I don't expect or ask you to understand. But I still would like to try to share this deepest part of me with you in the hopes that you can find it in yourself to forgive me.

I have here vaccines against feralism. These are the same vaccines that were being bartered in Asis for supplies. They work for a time to help delay feralism symptoms. They are not a cure. As far as I know, there is no cure.

I have not taken any of the vaccines.

No doubt, you will want to know why or would insist I take one now in case it could help. But it has been my choice all along not to take them.

Do not think that I am depressed and refusing to take any steps that could delay my lapse to feralism out of anger or denial or some other emotion. I have contemplated on my actions for a long time, and I am moving forward with the path I deem best.

I have been studying the ferals.

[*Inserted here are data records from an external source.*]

Definition recovery_terminal (status : string) : bool :=
  bool_decide (status ∈ ["completed"; "permanent_failure"]%string).

(** The position below which receipts may go: the safety window behind the
    cursor, or the anchor of a recovery that has not ended when it is older. *)
Definition prune_boundary (db : Db) (owner epoch safe_seq : string)
    : ImResult (string * string) :=
  match load_recovery_state db owner with
  | Some recovery =>
      if negb (recovery_terminal (rc_status recovery)) then
        order ← compare_stream_position (rc_requested_from_epoch recovery)
                  (rc_requested_from_seq recovery) epoch safe_seq;
        match order with
        | Lt => Ok (rc_requested_from_epoch recovery, rc_requested_from_seq recovery)
        | _ => Ok (epoch, safe_seq)
        end
      else Ok (epoch, safe_seq)
  | None => Ok (epoch, safe_seq)
  end.

(** The event ids the [SELECT] of the pruning statement returns. *)
Definition prune_victims (db : Db) (owner safe_epoch safe_seq : string) (limit : Z)
    : list AppliedEventRow :=
  let mine := select_where (owned_by owner) (db_applied db) in
  let newest := order_limit position_ge APPLIED_EVENT_MIN_RECEIPTS_PER_OWNER mine in
  order_limit position_le limit
    (select_where
       (λ r, row_before safe_epoch safe_seq (ar_receipt r)
             && negb (bool_decide (ae_event_id (ar_receipt r)
                        ∈ (λ n, ae_event_id (ar_receipt n)) <$> newest)))
       mine).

They fascinate me, and I have developed a great respect for them. (For us, I suppose, since I will soon join their ranks.) I'll never forget the people of Asis driving out individuals who exhibited even the slighted feral symptoms, abandoning them to a life outside the walls without any supplies or preparation. But I have seen feral gangs adopting outsiders and welcoming them into their community despite bringing nothing. This is why I chose not to live in Asis. This is why I am trying to acclimate myself to the wilds in preparation for turning entirely feral.

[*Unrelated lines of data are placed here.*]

(** An update that puts nothing new in flight keeps the invariant. *)
Lemma update_wf :
  outbox_wf t →
  (∀ m, m ∈ t → p m = true → lm_valid (f m) ∧ (in_flight (f m) → in_flight m)) →
  outbox_wf (update_where p f t).
Proof using Hident.
  intros Hwf Hf. destruct update_keys as [E1 E2]. split.
  - rewrite E1. apply Hwf.
  - rewrite E2. apply Hwf.
  - intros m' (m & Hm & _ & ->)%update_elem. destruct (p m) eqn:Hp; [by apply Hf|].
    by apply Hwf.
  - intros m1' m2' (m1 & H1 & I1 & E1')%update_elem (m2 & H2 & I2 & E2')%update_elem F1 F2 Hs.
    destruct (lm_ident_keys _ _ I1) as (K1&_&O1&_&A1), (lm_ident_keys _ _ I2) as (K2&_&O2&_&A2).
    rewrite K1, K2. apply (ob_single _ Hwf); [done|done| | |].
    + subst m1'. destruct (p m1) eqn:Hp; [|done]. by apply Hf.
    + subst m2'. destruct (p m2) eqn:Hp; [|done]. by apply Hf.
    + apply same_aggregate_true in Hs. apply same_aggregate_true. intuition congruence.
Qed.
End update.

Lemma outbox_sublist_wf t t' : t' `sublist_of` t → outbox_wf t → outbox_wf t'.
Proof.
  intros Hs [H1 H2 H3 H4]. split.
  - eapply sublist_NoDup; [exact H1|]. by apply fmap_sublist.
  - eapply sublist_NoDup; [exact H2|]. by apply fmap_sublist.
  - intros m Hm. apply H3. by eapply elem_of_sublist.
  - intros m m' Hm Hm'. apply H4; by eapply elem_of_sublist.
Qed.

Lemma is_status_true s m : is_status s m = true ↔ lm_status m = s.
Proof. unfold is_status. apply bool_decide_eq_true. Qed.

Lemma lm_set_ident m st a r i e u : lm_ident (lm_set m st a r i e u) = lm_ident m.
Proof. done. Qed.
Lemma lm_set_payload_ident m p a u : lm_ident (lm_set_payload m p a u) = lm_ident m.
Proof. done. Qed.

Lemma status_ok s :
  s ∈ ["pending"; "in_flight"; "retryable"; "committed"; "permanent_failure"]%string →
  validate_local_mutation_status s = Ok ().
Proof. intros. unfold validate_local_mutation_status. by rewrite bool_decide_eq_true_2. Qed.

Lemma lm_valid_set m st a r i e u :
  lm_valid m → validate_local_mutation_status st = Ok () → 0 ≤ a →
  lm_valid (lm_set m st a r i e u).
Proof. intros (?&?&_&_) ??. by repeat split. Qed.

[Paper is torn beyond this point]

-from Ridge's note to Nia

***

"So, what does it all mean?"

I take my time rereading the letter, imagining the dozens of times Nia herself has read it, fingers smoothing the creases and tracing the torn edge until it is soft and pliable like cloth.

She won't want to hear what I really think. Even I don't want to admit the reality of my own thoughts. That Ridge was at peace with his diagnosis in a way Nia cannot accept. That Ridge saw strengths and positives in a degenerative disease.

But when I open my mouth to reply is some manner—I haven't even decided whether it'll be a lie or the truth yet—Nia suddenly clamps her hand over my mouth. She leans in closer to me, peering over my shoulder. My nostrils flare as I try to breathe as quietly as possible, and my eyes roll to the left as far as possible, but I am no frog: I cannot see behind my own head.

For a moment, we are frozen and still, and I wait to be alerted to the threat that Nia had caught long before my own senses could.

With her lips moving against my ear, she breathes, "Slowly bend down." With her words, she puts pressure on my shoulder, and together we sink down so that we are hidden entirely behind the wall of books. And still I have heard and seen nothing.

Fen from two months ago would have had a hard time keeping his questions from boiling over. He would've been craning his neck to try to find what was going on to make Nia so nervous. It's at that moment that I realize part of me did die in the Barrens. I can no more be the Fen of old than I can pretend I still need to serve penance for what that Fen did. With Asis, with Nia, I am wholly new.

She is facing me, although her attention is on whatever is beyond the wall of books. Her body is close enough that I can feel the heat from her skin and smell the sweat that has dried on her skin. The necklace I gifted her lays against her collarbone, reflecting the light from beyond the cave. I'm still surprised that she is wearing it.